Sarjana Filsafat dari Universitas Hindu Indonesia (Unhi) Denpasar ini mengaku beruntung memiliki pergaulan yang luas. Ia mencari informasi dari berbagai sumber terkait kondisi pandemi Covid-19 yang melanda dunia, dan Indonesia serta khususnya Bali dan memukul dunia pariwisata. Padahal, lesunya dunia pariwisata telah memukul pertanian khususnya sayuran yang menyuplai kebutuhan hotel dan restoran.
“Saat itu saya berkesimpulan pandemi ini akan berlangsung lama. Makanya saya tanam sayuran untuk konsumsi lokal. Ya, cabai ini,” tuturnya.
Kena PHP Pemerintah
Sikap Wimpie ini sedikit berbeda dengan sebagian besar petani sayuran di Bedugul. Bahkan ayahnya sendiri, Dewa Putu Adnyana. Kata dia, petani di Bedugul masih tetap menanam sayuran untuk konsumsi tamu hotel dan restoran. Saat itu, para petani berasumsi pariwisata akan segera bangkit, sehingga bisa menyerap sayuran dari Bedugul.
“Waktu itu banyak yang kena PHP (pemberi harapan palsu, Red). Dibilang pariwisata (mancanegara) akan dibuka Januari 2021. Maka mereka (petani) lebih memilih sayuran untuk hotel. Dan ternyata, sampai saat ini pariwisata masih hancur,” katanya.
Dan benar saja, secara realita, harga sayuran untuk hotel dan restoran saat ini sedang sangat jatuh. Dia mencontohkan selada hanya Rp2.000 per kilogram yang normalnya (sebelum Covid-19) seharga Rp15-20 ribu per kilogram, atau paprika yang Rp5.000 per kilogram walau normalnya Rp25-30 ribu per kilogram.
“Saya sudah sempat ngasih tahu bapak (untuk tanam cabai), tapi gak percaya. Petani lain juga sempat saya ajak, tapi gak mau. Karena mereka kena PHP dari pemerintah,” tuturnya.
Memang, aku Wimpie, sayuran hotel hasilnya lumayan besar. Itu bila dalam kondisi pariwisata masih normal. Dia mencontohkan, menanam daun mint saja bisa menghasilkan Rp300 ribu per hari. Perawatannya juga mudah. Atau tanaman paprika, selada, parsley (peterseli), dan lainnya.

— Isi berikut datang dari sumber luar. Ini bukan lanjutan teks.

(* ===== verification/ThreadDiscipline.v ===== *)
(** * threads/thread.c, threads/synch.c: proper programs, and the turns of threads

    A discipline for the programs of threads under which no step of the kernel fails, and
    what each step does to the ready list, from which the time a ready thread waits
    follows. *)

From S2P Require Import Prelude Thread ThreadFacts ThreadRun ThreadSteps.
Import Thread ThreadFacts ThreadRun ThreadSteps.

Module ThreadDiscipline.
Section discipline.
Context {P : Type} (next : P -> option (op P * (Z -> P))) (palloc : sys P -> option Z).
(** The semaphores, locks and conditions that the kernel has initialised. *)
Variables (sems : gmap Z Z) (ls cs : list Z).
Notation thread := (thread P).
Notation sys := (sys P).
Notation frame := (frame P).
Implicit Types (s : sys) (t : Z) (x y : thread) (f : frame) (fs : list frame) (H : gset Z).

(** ** The discipline *)

(** What a program that has the locks [H] may do: use what there is, take a lock it does not
    have, give back one that it has, and use conditions while it has the lock. *)
Definition allowed H (o : op P) : Prop :=
  match o with
  | ODown a | OTryDown a | OUp a => is_Some (sems !! a)
  | OAcquire l | OTryAcquire l => l ∈ ls /\ l <> TID_LOCK /\ l ∉ H
  | ORelease l => l ∈ H
  | OWait c l | OSignal c l | OBroadcast c l => c ∈ cs /\ l ∈ H
  | OCreate _ n => PRI_MIN <= n <= PRI_MAX
  | OYield | OSetPriority _ | OGetPriority => True
  | OIdle _ => False
  end.
(** The locks it has after an operation with the result [r]. *)
Definition after H (o : op P) (r : Z) : gset Z :=
  match o with
  | OAcquire l => {[l]} ∪ H
  | OTryAcquire l => if r =? 0 then H else {[l]} ∪ H
  | ORelease l => H ∖ {[l]}
  | _ => H
  end.

(** [safe H p]: the program [p], with the locks [H], keeps to the rules, whatever the results
    of its operations are, and ends without a lock; so do the programs it starts, which
    begin without a lock. *)
Record disciplined (safe : gset Z -> P -> Prop) : Prop := {
  d_op H p o k : safe H p -> next p = Some (o, k) -> TID_LOCK ∉ H /\ allowed H o /\ forall r, safe (after H o r) (k r);
  d_child H p q n k : safe H p -> next p = Some (OCreate q n, k) -> safe ∅ q;
  d_end H p : safe H p -> next p = None -> H = ∅ }.

(** ** What is left of an operation *)

Context (safe : gset Z -> P -> Prop) (disc : disciplined safe).

(** The frames [fs] can be run by a thread that has the locks [H] and the result [r] so far,
    and lead to [K]. *)
Fixpoint wp s H fs (r : Z) (K : gset Z -> Z -> Prop) : Prop :=
  match fs with
  | [] => K H r
  | f :: fs =>
      match f with
      | FDown q | FUp q => is_Some (sema_at s q) /\ wp s H fs r K
      | FTryDown q => is_Some (sema_at s q) /\ forall r, wp s H fs r K
      | FNotHeld l => is_Some (locks s !! l) /\ l ∉ H /\ wp s H fs r K
      | FHolder l => is_Some (locks s !! l) /\ wp s ({[l]} ∪ H) fs r K
      | FTryHolder l => is_Some (locks s !! l) /\ wp s (if r =? 0 then H else {[l]} ∪ H) fs r K
      | FClear l => l ∈ H /\ wp s (H ∖ {[l]}) fs r K
      | FWait c l | FSignal c l | FBroadcast c l => l ∈ H /\ is_Some (conds s !! c) /\ wp s H fs r K
      | FYield | FStart _ | FSetPriority _ => wp s H fs r K
      | FGetPriority | FTid _ => forall r, wp s H fs r K
      | FExit => H = ∅
      | FCreate p prio => PRI_MIN <= prio <= PRI_MAX /\ safe ∅ p /\ TID_LOCK ∉ H /\ forall r, wp s H fs r K
      | FSetIdle | FIdle => False
      end
  end.

(** The thread [t] is the recorded holder of exactly the locks [H]. *)
Definition has s t H : Prop := forall l, l ∈ H <-> holder <$> locks s !! l = Some (Some t).

Definition ok_thread s t x : Prop :=
  exists H, has s t H /\ if decide (status x = THREAD_DYING) then H = ∅
                         else wp s H (frames x) (result x) (fun H r => safe H (resume x r)).

Record objects s : Prop := {
  ob_sems a : is_Some (sems !! a) -> is_Some (semas s !! a);
  ob_locks l : l ∈ TID_LOCK :: ls -> is_Some (locks s !! l);
  ob_conds c : c ∈ cs -> is_Some (conds s !! c);
  ob_waits c ws w : conds s !! c = Some ws -> w ∈ ws -> is_Some (waits s !! w) }.

Record dinv s : Prop := {
  di_threads t x : threads s !! t = Some x -> idle_thread s <> Some t -> ok_thread s t x;
  di_alive l t : holder <$> locks s !! l = Some (Some t) -> is_Some (threads s !! t) /\ idle_thread s <> Some t;
  di_objects : objects s }.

“Mungkin karena kena PHP dan belum bisa move on. Karena tanam sayuran hotel itu enak. Itu kalau pariwisata normal. Tapi kalau masih begini, ya, susah,” kelakar pemuda yang juga membuka usaha tempat camping dan budidaya ikan ini.
Menanam cabai sejatinya menjadi hal yang baru bagi Wimpie. Sebelum pariwisata bangkrut karena pandemi Covid-19, dia juga menanam sayuran untuk hotel. Tidak pernah menanam cabai. Tapi, pandemi yang membuat dia harus menyesuaikan diri. Memprediksi tanaman apa yang masih menghasilkan di tengah pandemic Covid-19. Dan prediksinya tepat. Tanaman cabainya membuahkan hasil yang lumayan.
Bicara biaya produksi, Wimpie membuka rahasia. Ia mengaku tak mengeluarkan kocek yang besar. Dia membuat bibit sendiri dari membeli cabai yang diambil bijinya dan dikeringkan. Plastiknya pakai plastik bekas yang sudah dia punya tiga tahun silam. Soal pupuk, dia menggunakan pupuk kompos dari kotoran hewan. Dan lahannya, dia punya sendiri.
“Biaya produksinya murah. Saya mengeluarkan paling sekitar Rp1 juta,” pungkasnya.